== Problem ==
Only the lines from the top of the data through the one with "wp (_phase_3_creatives svc" are to be written out, each exactly as it stands.

Data items
(** Phase 3 submits, then polls between one and three times for the
    identifiers it tracks. *)
Lemma phase_3_script (svc : service) (lib : library) (st : sim) :
  wp (_phase_3_creatives svc lib) st (fun r st' =>
    principal_id st' = principal_id st /\ media_buy_id st' = media_buy_id st
    /\ products st' = products st
    /\ exists polls done rest,
         (1 <= polls <= 3)%nat
         /\ submit_call (media_buy_id st)
            :: repeat (status_call (creative_ids st')) polls = (done ++ rest)%list
         /\ calls st' = (calls st ++ done)%list
         /\ ((forall e, r <> Raise e) -> rest = [])).
Proof.
  set (Q := fun (r : result unit) (st' : sim) =>
    principal_id st' = principal_id st /\ media_buy_id st' = media_buy_id st
    /\ products st' = products st
    /\ exists polls done rest,
         (1 <= polls <= 3)%nat
         /\ submit_call (media_buy_id st)
            :: repeat (status_call (creative_ids st')) polls = (done ++ rest)%list
         /\ calls st' = (calls st ++ done)%list
         /\ ((forall e, r <> Raise e) -> rest = [])).
  assert (Hstop : forall (e : exn) (st1 : sim),
    principal_id st1 = principal_id st -> media_buy_id st1 = media_buy_id st ->
    products st1 = products st ->
    calls st1 = (calls st ++ [submit_call (media_buy_id st)])%list ->
    Q (Raise e) st1).
  { intros e st1 H1 H2 H3 H4. unfold Q. conj_split; try assumption.
    exists 1%nat, [submit_call (media_buy_id st)], [status_call (creative_ids st1)].
    conj_split; [lia | lia | reflexivity | exact H4 |].
    intros H. exfalso. eapply H. reflexivity. }
  unfold _phase_3_creatives. wp_run; [| apply Hstop; reflexivity].
  wp_branch; [| apply Hstop; reflexivity].
  wp_run. wp_branch; [| apply Hstop; reflexivity].
  wp_prim. eapply wp_weaken; [apply record_statuses_spec |].
  cbv beta. intros r st1 (H1 & H2 & H3 & H4 & _ & _).
  cbn [principal_id media_buy_id products calls called] in H1, H2, H3, H4.
  destruct r as [[] | e]; [| apply Hstop; assumption].
  wp_run. eapply wp_weaken; [apply approval_loop_spec |].
  cbv beta. intros r st2 (G1 & G2 & G3 & G4 & _ & n & Hn & Hpos & Gc).
  cbn [principal_id media_buy_id products creative_ids calls] in G1, G2, G3, G4, Gc.
  assert (Hdone : forall r' : result unit, Q r' st2).
  { intros r'. unfold Q. conj_split; try congruence.
    exists n, (submit_call (media_buy_id st) :: repeat (status_round st1) n), [].
    conj_split.
    - apply Hpos. discriminate.
    - exact Hn.
    - rewrite app_nil_r. unfold status_round. rewrite G4. reflexivity.
    - rewrite Gc, H4. rewrite <- app_assoc. reflexivity.
    - reflexivity. }
  destruct r as [b | e]; wp_run; apply Hdone.
Qed.

Lemma script_split (lib : library) (principal : string) (mb : pyval)
      (ids : list pyval) (polls : nat) (observed : pyval) (update : bool) :
  script lib principal mb ids polls observed update =
  ([planning_call; buy_call lib principal]
   ++ (submit_call mb :: repeat (status_call ids) polls)
   ++ flight_script mb observed update)%list.
Proof. reflexivity. Qed.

== Solution ==
(** Phase 3 submits, then polls between one and three times for the
    identifiers it tracks. *)
Lemma phase_3_script (svc : service) (lib : library) (st : sim) :
  wp (_phase_3_creatives svc lib) st (fun r st' =>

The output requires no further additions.